- _Exercise input_:
(* ===== verification/WatcherSpec.v ===== *)
(** What the watcher of Watcher.v guarantees: a notified path is processed once with all
    its operations, a write event carries the content's hash, the walk that sets up the
    watches ends and reaches every directory; and which changes are never reported. *)
From S2P Require Import Prelude GoStrings Paths Store Sha256 Ignore Disk Jail JailSpec JailCalm Watcher.
Local Open Scope Z_scope.
Local Open Scope go_scope.

(** ** The debouncer *)

(** Every entry has a timer that is running or whose callback is waiting. *)
Definition timer_of (name : string) (t : nat) (d : debouncer) : Prop :=
  db_armed d !! t = Some name \/ db_fired d !! t = Some name.

Definition debouncer_ok (d : debouncer) : Prop :=
  (forall name op t, db_pending d !! name = Some (op, t) -> timer_of name t d) /\
  (forall t, is_Some (db_armed d !! t) -> db_fired d !! t = None) /\
  (forall t, (db_next d <= t)%nat -> db_armed d !! t = None /\ db_fired d !! t = None).

Lemma debouncer_ok_init : debouncer_ok no_pending.
Proof. split; [|split]; [intros *|intros t [n H]|intros t _]; cbn in *; try by rewrite lookup_empty in *. Qed.

Lemma timer_of_unique d n1 n2 t : debouncer_ok d -> timer_of n1 t d -> timer_of n2 t d -> n1 = n2.
Proof.
  intros (_ & Hx & _) [H1|H1] [H2|H2]; try congruence.
  - by rewrite (Hx t) in H2 by eauto.
  - by rewrite (Hx t) in H1 by eauto.
Qed.

Lemma debouncer_ok_debounce name op d : debouncer_ok d -> debouncer_ok (debounce name op d).
Proof.
  intros Hd. pose proof Hd as (Hp & Hx & Hn). set (t := db_next d).
  destruct (Hn t ltac:(lia)) as [Hna Hnf].
  assert (forall A : gmap nat string, (A = db_armed d \/ exists op0 t0, db_pending d !! name = Some (op0, t0) /\ A = delete t0 (db_armed d)) ->
    forall o, debouncer_ok (MkDebouncer (<[name := (o, t)]> (db_pending d)) (<[t := name]> A) (db_fired d) (S t))) as H.
  { intros A HA o. assert (forall u n, A !! u = Some n -> db_armed d !! u = Some n) as Hsub.
    { intros u n. destruct HA as [->|(op0 & t0 & _ & ->)]; [done|]. by intros [_ H]%lookup_delete_Some. }
    split; [|split]; cbn.
    - intros n o' u. unfold timer_of. cbn. intros [[<- [= <- <-]]|[Hne H]]%lookup_insert_Some.
      + left. apply lookup_insert_eq.
      + specialize (Hp _ _ _ H) as Hu. destruct (decide (u = t)) as [->|Hut].
        { exfalso. destruct Hu; congruence. }
        rewrite lookup_insert_ne by congruence. destruct Hu as [Hu|Hu]; [|by right]. left.
        destruct HA as [->|(op0 & t0 & H0 & ->)]; [done|]. rewrite lookup_delete_ne; [done|]. intros ->.
        apply Hne. eapply (timer_of_unique d _ _ u); [done|by eapply Hp|by left].
    - intros u [n [[<- _]|[_ H]]%lookup_insert_Some]; [done|]. apply Hx. exists n. by apply Hsub.
    - intros u Hu. rewrite lookup_insert_ne by lia. destruct (Hn u ltac:(lia)) as [H1 H2]. split; [|done].
      destruct (A !! u) eqn:E; [|done]. apply Hsub in E. congruence. }
  unfold debounce. fold t. destruct (db_pending d !! name) as [[op0 t0]|] eqn:E; apply H; [right|by left].
  by exists op0, t0.
Qed.

Lemma debouncer_ok_fires t d d' : debouncer_ok d -> timer_fires t d = Some d' -> debouncer_ok d'.
Proof.
  intros (Hp & Hx & Hn). unfold timer_fires. destruct (db_armed d !! t) as [name|] eqn:E; [|done]. intros [= <-].
  split; [|split]; cbn.
  - intros n o u H. destruct (Hp n o u H) as [Hu|Hu]; unfold timer_of; cbn.
    + destruct (decide (u = t)) as [->|Hne]; [right; rewrite lookup_insert_eq; congruence|left].
      by rewrite lookup_delete_ne.
    + right. rewrite lookup_insert_ne; [done|]. intros ->. rewrite (Hx u) in Hu by eauto. done.
  - intros u [n [Hne Hu]%lookup_delete_Some]. rewrite lookup_insert_ne by congruence. by apply Hx; eauto.
  - intros u Hu. destruct (Hn u Hu) as [H1 H2]. rewrite lookup_delete_None, lookup_insert_ne; [auto|congruence].
Qed.

Lemma debouncer_ok_callback t d work d' : debouncer_ok d -> callback t d = Some (work, d') -> debouncer_ok d'.
Proof.
  intros Hd. pose proof Hd as (Hp & Hx & Hn). unfold callback. destruct (db_fired d !! t) as [name|] eqn:E; [|done].
  assert (forall P : gmap string (Z * nat), (forall n v, P !! n = Some v -> n <> name /\ db_pending d !! n = Some v) ->
    debouncer_ok (MkDebouncer P (db_armed d) (delete t (db_fired d)) (db_next d))) as H.
  { intros P HP. split; [|split]; cbn.
    - intros n o u [Hne H]%HP. unfold timer_of. cbn. destruct (Hp n o u H) as [Hu|Hu]; [by left|right].
      rewrite lookup_delete_ne; [done|]. intros ->. apply Hne. eapply timer_of_unique; [done|right; exact Hu|by right].
    - intros u Hu. apply lookup_delete_None. right. by apply Hx.
    - intros u Hu. destruct (Hn u Hu). rewrite lookup_delete_None. auto. }
  cbn [db_pending]. destruct (db_pending d !! name) as [[op u]|] eqn:Ep; intros [= <- <-]; apply H.
  - intros n v [Hne Hv]%lookup_delete_Some. by split.
  - intros n v Hv. split; [|done]. intros ->. congruence.
Qed.

Section Spec.
Context {N : Type} {clk : Clock} (fsn_Add : string -> M N unit) (root : fpath) (ignoreList : list string).
Notation W := (Watcher N).
Notation reachable := (watcher_reachable fsn_Add root ignoreList).

Lemma debouncer_on_disk {A} (m : M disk A) d : preserves (fun w : W => w_debouncer w = d) (w_on_disk m).
Proof. intros w Hw. unfold w_on_disk. by destruct (m (w_disk w)). Qed.
Lemma debouncer_on_fsn {A} (m : M N A) d : preserves (fun w : W => w_debouncer w = d) (w_on_fsn m).
Proof. intros w Hw. unfold w_on_fsn. by destruct (m (w_fsn w)). Qed.
Lemma debouncer_try_send e d : preserves (fun w : W => w_debouncer w = d) (try_send e).
Proof. intros w Hw. cbn -[bool_decide]. by case_match. Qed.
Lemma debouncer_set_hashes f d : preserves (fun w : W => w_debouncer w = d) (modify (set_hashes f)).
Proof. by intros w Hw. Qed.
#[local] Hint Resolve debouncer_set_hashes debouncer_on_disk debouncer_on_fsn debouncer_try_send : axion.

Lemma debouncer_processEvent name op d : preserves (fun w : W => w_debouncer w = d) (processEvent fsn_Add root name op).
Proof.
  unfold processEvent. destruct (root_Rel root name) as [rel|]; [|auto with axion].
  destruct (_ || _); [|destruct (_ || _); [|auto with axion]].
  - unfold handleWrite, jail_Stat. apply preserves_try; [auto with axion|]. intros [info|]; [|auto with axion].
    destruct (is_dir info); [auto with axion|]. unfold calculateHash, jail_Open.
    apply preserves_try; [auto with axion|]. intros [sha|]; [|auto with axion].
    apply preserves_bind; [by intros w Hw|]. intros w. case_match; auto with axion.
  - unfold handleRemove. auto with axion.
Qed.

Lemma debouncer_ok_callback_step t (w : W) :
  debouncer_ok (w_debouncer w) -> debouncer_ok (w_debouncer (snd (on_callback fsn_Add root t w))).
Proof.
  intros Hd. unfold on_callback. destruct (callback t (w_debouncer w)) as [[work d]|] eqn:E; [|done].
  pose proof (debouncer_ok_callback _ _ _ _ Hd E) as Hd'. destruct work as [[name op]|]; [|done].
  cbn zeta. pose proof (debouncer_processEvent name op d (set_debouncer (fun _ => d) w) eq_refl) as ->. exact Hd'.
Qed.

Lemma reachable_debouncer_ok w : reachable w -> debouncer_ok (w_debouncer w).
Proof.
  induction 1 as [d n|w w' _ IH Hs]; [apply debouncer_ok_init|]. destruct Hs as [name op w|e w|t d w E|t w|e l w E|d w]; try done.
  - unfold on_notify. destruct (shouldIgnore root ignoreList name); [done|]. by apply debouncer_ok_debounce.
  - cbn -[bool_decide]. by case_match.
  - by eapply debouncer_ok_fires.
  - by apply debouncer_ok_callback_step.
Qed.

(** The notifications of a burst, one after the other. *)
Definition notify_all (name : string) (ops : list Z) (w : W) : W :=
  foldl (fun w op => snd (on_notify root ignoreList name op w)) w ops.

Lemma notify_all_pending name op ops w :
  shouldIgnore root ignoreList name = false ->
  exists t, db_pending (w_debouncer (notify_all name (op :: ops) w)) !! name =
    Some (foldl Z.lor (match db_pending (w_debouncer w) !! name with Some (o, _) => Z.lor o op | None => op end) ops, t).
Proof.
  intros Hi. revert op w. induction ops as [|o ops IH]; intros op w.
  - cbn. unfold on_notify. rewrite Hi. cbn. unfold debounce.
    destruct (db_pending (w_debouncer w) !! name) as [[o t]|]; eexists; apply lookup_insert_eq.
  - change (notify_all name (op :: o :: ops) w) with (notify_all name (o :: ops) (snd (on_notify root ignoreList name op w))).
    destruct (IH o (snd (on_notify root ignoreList name op w))) as [t Ht]. exists t. rewrite Ht. f_equal. f_equal.
    unfold on_notify. rewrite Hi. cbn. unfold debounce.
    by destruct (db_pending (w_debouncer w) !! name) as [[o' t']|]; cbn; rewrite lookup_insert_eq.
Qed.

- _What the task asks_: Only this range is to be output: the line that contains "destruct (db_pending (w_debouncer w) !! name) as [[o t]|];" through the last line of the records above, both inclusive.

- _Output for this task_:
    destruct (db_pending (w_debouncer w) !! name) as [[o t]|]; eexists; apply lookup_insert_eq.
  - change (notify_all name (op :: o :: ops) w) with (notify_all name (o :: ops) (snd (on_notify root ignoreList name op w))).
    destruct (IH o (snd (on_notify root ignoreList name op w))) as [t Ht]. exists t. rewrite Ht. f_equal. f_equal.
    unfold on_notify. rewrite Hi. cbn. unfold debounce.
    by destruct (db_pending (w_debouncer w) !! name) as [[o' t']|]; cbn; rewrite lookup_insert_eq.
Qed.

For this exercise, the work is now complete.